Tutt admitted that he was one of the people who was “uncomfortable” with the Confederate flag being displayed as part of the Soldiers Reunion Parade. The organization of History Saturday was done to help alleviate the concerns of those similarly ill at ease.

After a brief discussion about the history and economics of slavery and the Civil War, Tutt summarized that he used to think the Civil War was all about slavery but as he got older, he realized it was “all about money – on both sides.” But, according to Tutt, the Confederate flag had taken on a different spirit than it initially had.

“I want to let you all to know that I do get it – I get it,” said Tutt. “Unfortunately for you though, for a lot of people of African descent – all we see are those visions of that flag being used to terrorize our people. That’s unfortunate but it’s the truth.”

A historian from Monroe, John Ellis, shared how the Confederate flag was designed and also about the history of the Civil War. He also expressed his feelings that we needed to know the history of each other in order to properly understand the other.

“When you’re a veteran you learn to depend on the person next to you – it doesn’t matter if he’s black, brown or yellow,” Ellis said with tears in his eyes. “The South suffered tremendously. The black population has suffered tremendously.

“Slavery was a bad thing but we are almost enslaved today with our minds and I hope that somehow the next speakers that you will enjoy to hear from will get us to open our minds as we will hope they will open ours. So many times shaking hands and listening is the best thing you can come up with.”

Teresa Roane, an African American woman who at one time worked as an archivist at the Museum of the Confederacy, provided a presentation with evidence (in the form of military records) that African American individuals did fight for the Confederacy as soldiers carrying weapons, not always as cooks or musicians. One of the individuals was one of Roane’s ancestors.

“Unfortunately, we are dealing with a situation where people do not want to talk about this history,” said Roane. “And yet there is proof that these men and women existed.”

According to Roane, people will tell you that it is a myth that African Americans fought with the Confederate military.

Many African Americans did provide support to the army, which, according to Roane is important – that the military must have support to fight a war.

In addition to military records, Roane showed a picture published in Harper Weekly that showed “two Rebel Negroes shown through a field glass” on picket duty with muskets.

African American who served went to reunions, and if they couldn’t afford to go to the reunions there were white people who raised the funds for them to go, according to Roane.

“They were important, at one point in our history, we knew they existed,” Roane said. “But by the 1960s this information is swept under the rug. I guarantee there are people who look like me who have ancestors who fought in the Civil War but they are afraid to tell you because they don’t want to deal with the backlash and I can understand that.”

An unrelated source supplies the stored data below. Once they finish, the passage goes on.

(* ===== verification/Hoare.v ===== *)
(** * Reasoning about handlers

    Total-correctness Hoare reasoning for [M] ([wp] includes the absence of
    panics and of exhausted fuel), the relations handlers are shown to
    respect, and the automation for them. *)
From S2P Require Import Prelude Netip World.

(** [wp m Q s]: from [s], [m] returns normally with a result and a state
    satisfying [Q]. *)
Definition wp {A} (m : M A) (Q : A → St → Prop) (s : St) : Prop :=
  match m s with Ok (a, s') => Q a s' | _ => False end.

Lemma wp_intro {A} (m : M A) Q s a s' : m s = Ok (a, s') → Q a s' → wp m Q s.
Proof. intros E HQ. unfold wp. by rewrite E. Qed.
Lemma wp_elim {A} (m : M A) Q s : wp m Q s → ∃ a s', m s = Ok (a, s') ∧ Q a s'.
Proof. unfold wp. destruct (m s) as [[a s']| |]; eauto; done. Qed.

Lemma wp_mono {A} (m : M A) (Q Q' : A → St → Prop) s :
  wp m Q s → (∀ a s', Q a s' → Q' a s') → wp m Q' s.
Proof. unfold wp. destruct (m s) as [[a s']| |]; eauto. Qed.

(** [wp_use H]: discharge the first call with the specification [H]. *)
Ltac wp_use H := eapply wp_mono; [eapply H | cbv beta].

Lemma wp_and {A} (m : M A) (Q Q' : A → St → Prop) s :
  wp m Q s → wp m Q' s → wp m (λ a s', Q a s' ∧ Q' a s') s.
Proof. unfold wp. destruct (m s) as [[a s']| |]; eauto. Qed.
Lemma wp_bind {A B} (m : M A) (f : A → M B) Q s :
  wp m (λ a s', wp (f a) Q s') s → wp (m ≫= f) Q s.
Proof.
  unfold wp, mbind, M_bind. by destruct (m s) as [[a s']| |].
Qed.
Lemma wp_ret {A} (a : A) (Q : A → St → Prop) s : Q a s → wp (mret a) Q s.
Proof. done. Qed.
Lemma wp_skip (Q : unit → St → Prop) s : Q tt s → wp skip Q s.
Proof. done. Qed.
Lemma wp_get (Q : St → St → Prop) s : Q s s → wp get Q s.
Proof. done. Qed.
Lemma wp_modify f (Q : unit → St → Prop) s : Q tt (f s) → wp (modify f) Q s.
Proof. done. Qed.
Lemma wp_deref p (Q : Interface → St → Prop) s : Q (heap s !!! p) s → wp (deref p) Q s.
Proof. done. Qed.
Lemma wp_assign p f (Q : unit → St → Prop) s :
  Q tt (set_heap (<[p := f (heap s !!! p)]> (heap s)) s) → wp (assign p f) Q s.
Proof. done. Qed.
Lemma wp_alloc (Q : loc → St → Prop) s :
  Q (next s) (set_next (Pos.succ (next s)) s) → wp alloc Q s.
Proof. done. Qed.
Lemma wp_lift {A} (r : res A) a (Q : A → St → Prop) s : r = Ok a → Q a s → wp (lift r) Q s.
Proof. by intros ->. Qed.
Lemma wp_sys {A} (ans : list event → A) ev (Q : A → St → Prop) s :
  (∀ a, a = ans (trace s) → Q a (set_trace (trace s ++ [ev a]) s)) → wp (sys ans ev) Q s.
Proof. intros HQ. apply HQ. done. Qed.
Lemma wp_closeChan c (Q : unit → St → Prop) s :
  c ∉ closed s → Q tt (set_closed ({[c]} ∪ closed s) s) → wp (closeChan c) Q s.
Proof.
  intros Hc HQ. unfold closeChan. apply wp_bind, wp_get.
  by rewrite bool_decide_eq_false_2.
Qed.

(** Loops: an invariant over the elements already done. *)
Lemma wp_forM {A} (I : list A → St → Prop) (l : list A) (f : A → M unit) (Q : unit → St → Prop) s :
  I [] s →
  (∀ done x rest s, l = done ++ x :: rest → I done s → wp (f x) (λ _ s', I (done ++ [x]) s') s) →
  (∀ s', I l s' → Q tt s') →
  wp (forM l f) Q s.
Proof.
  intros H0 Hstep HQ.
  enough (∀ rest done s, l = done ++ rest → I done s → wp (forM rest f) Q s) as Hgen
    by (by apply (Hgen l [])).
  induction rest as [|x rest IH]; intros done' s' Hl HI; cbn [forM].
  - apply wp_skip, HQ. by rewrite Hl, app_nil_r.
  - apply wp_bind. eapply wp_mono; [by eapply Hstep|].
    intros ? s'' HI'. eapply IH; [|exact HI']. by rewrite Hl, <- app_assoc.
Qed.

(** ** Relations between the state before and after *)

Definition stable {A} (R : relation St) (m : M A) : Prop :=
  ∀ s, wp m (λ _ s', R s s') s.

Section Stable.
Context (R : relation St) `{!PreOrder R}.

Lemma stable_ret {A} (a : A) : stable R (mret a).
Proof. intros s. apply wp_ret. reflexivity. Qed.
Lemma stable_skip : stable R skip.
Proof. intros s. apply wp_skip. reflexivity. Qed.
Lemma stable_get : stable R get.
Proof. intros s. apply wp_get. reflexivity. Qed.
Lemma stable_deref p : stable R (deref p).
Proof. intros s. apply wp_deref. reflexivity. Qed.
Lemma stable_bind {A B} (m : M A) (f : A → M B) :
  stable R m → (∀ a, stable R (f a)) → stable R (m ≫= f).
Proof.
  intros Hm Hf s. apply wp_bind. eapply wp_mono; [apply Hm|].
  intros a s' H1. eapply wp_mono; [apply Hf|]. intros b s'' H2. exact (transitivity H1 H2).
Qed.
Lemma stable_when b m : stable R m → stable R (when b m).
Proof. intros Hm. destruct b; [done | apply stable_skip]. Qed.
Lemma stable_forM {A} (l : list A) f : (∀ x, stable R (f x)) → stable R (forM l f).
Proof.
  intros Hf. induction l; cbn [forM]; [apply stable_skip | apply stable_bind; eauto].
Qed.
Lemma stable_foldM {A B} (f : B → A → M B) b (l : list A) :
  (∀ b x, stable R (f b x)) → stable R (foldM f b l).
Proof.
  intros Hf. revert b. induction l; intros b; cbn [foldM];
    [apply stable_ret | apply stable_bind; eauto].
Qed.
Lemma stable_lift {A} (r : res A) a : r = Ok a → stable R (lift r).
Proof. intros Hr s. eapply wp_lift; [done | reflexivity]. Qed.
End Stable.

Lemma stable_mono {A} (R R' : relation St) (m : M A) :
  stable R m → (∀ s s', R s s' → R' s s') → stable R' m.
Proof. intros Hm HR s. eapply wp_mono; [apply Hm | eauto]. Qed.

(** ** Partial correctness

    [wlp m Q s]: if [m] returns from [s], then with [Q].  Facts about what a
    handler leaves alone are proved in this form and joined to a [wp]. *)
Definition wlp {A} (m : M A) (Q : A → St → Prop) (s : St) : Prop :=
  match m s with Ok (a, s') => Q a s' | _ => True end.

Lemma wp_wlp {A} (m : M A) (Q Q' : A → St → Prop) s :
  wp m Q s → wlp m Q' s → wp m (λ a s', Q a s' ∧ Q' a s') s.
Proof. unfold wp, wlp. destruct (m s) as [[a s']| |]; done. Qed.

Definition keeps {A} (R : relation St) (m : M A) : Prop := ∀ s, wlp m (λ _ s', R s s') s.

Section Keeps.
Context (R : relation St) `{!PreOrder R}.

A Sons of Confederate Veterans member and pastor at Daniels Town Baptist Church, Rev. Creighton Lovelace gave a lively synopsis of relationship between Christianity and the South.

Another animated presentation was given by former NAACP president H.K. Edgerton who started out by leading the audience in a rendition of “Dixie” all the while waving a Confederate flag.

In his speech, Edgerton said that ignorance has lead to Civil War history being distorted in a malicious and self-serving manner – referring to it as “cultural Marxism.”

The Catawba County History Museum had special exhibits set up on the Civil War and the Soldiers Reunion.

Nixon estimates around 400 to 500 people attended the event, many more visited the outside displays than the inside speeches. He was disappointed that the local members of the NAACP did not attend because of the flag being on display.

“But having a Confederate history event without the Confederate flag would be like having a football game without a football,” said Nixon. “We will start planning for next year in January. For it to be the first one we’ve done, there were some kinks but overall I think it went very well.”

Sunday brought the Cruisin’ Car Show held around Courthouse Square and in the downtown district. There was musical entertainment, food and several hundred cars on display. The event was highly attended throughout the day.

On Tuesday, there will be a Soldiers Reunion Cornhole Tournament sponsored by Newton Parks and Recreation at 6:30 p.m. and Newton Recreation Department Parking Lot.

Also on Tuesday is Beach Music Night at 7:30 p.m. on the East side of the courthouse square with music provided by “The Embers.”